### What the exercise asks
Output the records that follow, with every character intact.

(Stored items)
****************************************

(** X27.  End to end: a permitted author sends the command prefix,
    ["set"], a name without whitespace and a text.  If the name is new
    the table gains the name with the trimmed text as content,
    [cmd_set] is the handler entered and the answer says the note is
    saved. *)
Theorem set_command_stores_note (message : Message)
    (_bot_roles : list role) (name body : str) (w : world) :
  s2c_consistent w -> c2s_consistent w ->
  author_bot message = false ->
  content message
  = prefix (CONFIG w) ++ u "set" ++ [SPACE] ++ name ++ [SPACE] ++ body ->
  startswith (u "set" ++ [SPACE] ++ name ++ [SPACE] ++ body)
             (note_prefix (CONFIG w)) = false ->
  guild_bot_roles message = Some _bot_roles ->
  any_shared_role (author_roles message) _bot_roles = Ok true ->
  name <> [] -> Forall (fun ch => isspace ch = false) name ->
  table (DB_SESSION w) !! name = None ->
  pending (DB_SESSION w) = [] ->
  exists w',
    on_message message w = (Ok Handled, w')
    /\ DB_SESSION w'
       = Session (<[name := strip body]> (table (DB_SESSION w))) []
    /\ trace w'
       = trace w
         ++ Called H_set (tokenize (name ++ [SPACE] ++ body))
            :: map (Sent (channel message))
                   (payloads (chunk_limit (CONFIG w)) 0
                      (chunks_of
                         (m (u "Note " ++ repr_str name ++ u " saved")
                            message))).
Proof.
  intros Hs Hc Hbot Hcontent Hnote Hroles Hallowed Hname Hplain Hnew Hpend.
  assert (Hcs : removeprefix (content message) (prefix (CONFIG w))
                = u "set" ++ [SPACE] ++ name ++ [SPACE] ++ body).
  { rewrite Hcontent. apply removeprefix_app. }
  destruct (tokenize_command_line (u "set") (name ++ [SPACE] ++ body))
    as (line & lines & Htok & Hlines & _ & Hrest);
    [done|by repeat constructor|].
  assert (Hgrid : line :: lines = tokenize (name ++ [SPACE] ++ body)).
  { apply Hrest.
    - destruct name as [|a name]; [done|].
      apply Forall_cons in Hplain as [Ha _]. simpl. by rewrite Ha.
    - by destruct name. }
  destruct (tokenize_command_line name body Hname Hplain)
    as (line' & lines' & Htok' & Hlines' & Htext' & _).
  destruct (on_message_dispatch message _bot_roles (u "set") line lines w)
    as (w1 & Hcfg & Hdb & Hch & Htr & Hc2s & Hrun); try done.
  { rewrite Hcontent. apply startswith_app. }
  { by rewrite Hcs. }
  { by rewrite Hcs. }
  change (handler_of_name (u "set")) with (Some H_set) in Hrun.
  rewrite Hgrid in Hrun. rewrite Htok' in Hrun at 1.
  set (w2 := add_event
               (Called H_set (tokenize (name ++ [SPACE] ++ body))) w1).
  assert (Hc2 : c2s_consistent w2).
  { intros k v. cbn [CACHE_c2s w2 add_event]. rewrite Hc2s. apply Hc. }
  destruct (cmd_set_fresh_consistent message name line' lines' w2)
    as (w3 & Hset & Hcfg3 & Hch3 & Htr3); try done.
  { unfold w2. cbn [DB_SESSION add_event]. by rewrite Hdb. }
  { unfold w2. cbn [DB_SESSION add_event]. by rewrite Hdb. }
  rewrite Htext' in Hset.
  rewrite (_send_message_trace (channel message)) in Hset
    by (cbn [cchannel set_session]; rewrite Hch3; exact Hch).
  eexists. split; [|split].
  - rewrite Hrun. unfold bind at 1, try, call.
    unfold bind at 1, modify. rewrite <- Htok'. fold w2.
    rewrite Htok'. rewrite Hset. reflexivity.
  - cbn [DB_SESSION add_events set_session]. unfold w2.
    cbn [DB_SESSION add_event]. by rewrite Hdb.
  - cbn [trace add_events set_session CONFIG]. rewrite Htr3, Hcfg3.
    unfold w2. cbn [trace add_event CONFIG]. rewrite Htr, Hcfg.
    by rewrite <- app_assoc.
Qed.

End Dispatch.

Lemma with_handlers_laws (E : Externals) :
  ExternalsLaws E -> ExternalsLaws (with_handlers E).
Proof.
  intros L. split.
  - exact (@repr_grid_inj E L).
  - exact (@json_loads_dumps E L).
Qed.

****************************************

### Task answer
(** X27.  End to end: a permitted author sends the command prefix,
    ["set"], a name without whitespace and a text.  If the name is new
    the table gains the name with the trimmed text as content,
    [cmd_set] is the handler entered and the answer says the note is
    saved. *)
Theorem set_command_stores_note (message : Message)
    (_bot_roles : list role) (name body : str) (w : world) :
  s2c_consistent w -> c2s_consistent w ->
  author_bot message = false ->
  content message
  = prefix (CONFIG w) ++ u "set" ++ [SPACE] ++ name ++ [SPACE] ++ body ->
  startswith (u "set" ++ [SPACE] ++ name ++ [SPACE] ++ body)
             (note_prefix (CONFIG w)) = false ->
  guild_bot_roles message = Some _bot_roles ->
  any_shared_role (author_roles message) _bot_roles = Ok true ->
  name <> [] -> Forall (fun ch => isspace ch = false) name ->
  table (DB_SESSION w) !! name = None ->
  pending (DB_SESSION w) = [] ->
  exists w',
    on_message message w = (Ok Handled, w')
    /\ DB_SESSION w'
       = Session (<[name := strip body]> (table (DB_SESSION w))) []
    /\ trace w'
       = trace w
         ++ Called H_set (tokenize (name ++ [SPACE] ++ body))
            :: map (Sent (channel message))
                   (payloads (chunk_limit (CONFIG w)) 0
                      (chunks_of
                         (m (u "Note " ++ repr_str name ++ u " saved")
                            message))).
Proof.
  intros Hs Hc Hbot Hcontent Hnote Hroles Hallowed Hname Hplain Hnew Hpend.
  assert (Hcs : removeprefix (content message) (prefix (CONFIG w))
                = u "set" ++ [SPACE] ++ name ++ [SPACE] ++ body).
  { rewrite Hcontent. apply removeprefix_app. }
  destruct (tokenize_command_line (u "set") (name ++ [SPACE] ++ body))
    as (line & lines & Htok & Hlines & _ & Hrest);
    [done|by repeat constructor|].
  assert (Hgrid : line :: lines = tokenize (name ++ [SPACE] ++ body)).
  { apply Hrest.
    - destruct name as [|a name]; [done|].
      apply Forall_cons in Hplain as [Ha _]. simpl. by rewrite Ha.
    - by destruct name. }
  destruct (tokenize_command_line name body Hname Hplain)
    as (line' & lines' & Htok' & Hlines' & Htext' & _).
  destruct (on_message_dispatch message _bot_roles (u "set") line lines w)
    as (w1 & Hcfg & Hdb & Hch & Htr & Hc2s & Hrun); try done.
  { rewrite Hcontent. apply startswith_app. }
  { by rewrite Hcs. }
  { by rewrite Hcs. }
  change (handler_of_name (u "set")) with (Some H_set) in Hrun.
  rewrite Hgrid in Hrun. rewrite Htok' in Hrun at 1.
  set (w2 := add_event
               (Called H_set (tokenize (name ++ [SPACE] ++ body))) w1).
  assert (Hc2 : c2s_consistent w2).
  { intros k v. cbn [CACHE_c2s w2 add_event]. rewrite Hc2s. apply Hc. }
  destruct (cmd_set_fresh_consistent message name line' lines' w2)
    as (w3 & Hset & Hcfg3 & Hch3 & Htr3); try done.
  { unfold w2. cbn [DB_SESSION add_event]. by rewrite Hdb. }
  { unfold w2. cbn [DB_SESSION add_event]. by rewrite Hdb. }
  rewrite Htext' in Hset.
  rewrite (_send_message_trace (channel message)) in Hset
    by (cbn [cchannel set_session]; rewrite Hch3; exact Hch).
  eexists. split; [|split].
  - rewrite Hrun. unfold bind at 1, try, call.
    unfold bind at 1, modify. rewrite <- Htok'. fold w2.
    rewrite Htok'. rewrite Hset. reflexivity.
  - cbn [DB_SESSION add_events set_session]. unfold w2.
    cbn [DB_SESSION add_event]. by rewrite Hdb.
  - cbn [trace add_events set_session CONFIG]. rewrite Htr3, Hcfg3.
    unfold w2. cbn [trace add_event CONFIG]. rewrite Htr, Hcfg.
    by rewrite <- app_assoc.
Qed.

End Dispatch.

Lemma with_handlers_laws (E : Externals) :
  ExternalsLaws E -> ExternalsLaws (with_handlers E).
Proof.
  intros L. split.
  - exact (@repr_grid_inj E L).
  - exact (@json_loads_dumps E L).
Qed.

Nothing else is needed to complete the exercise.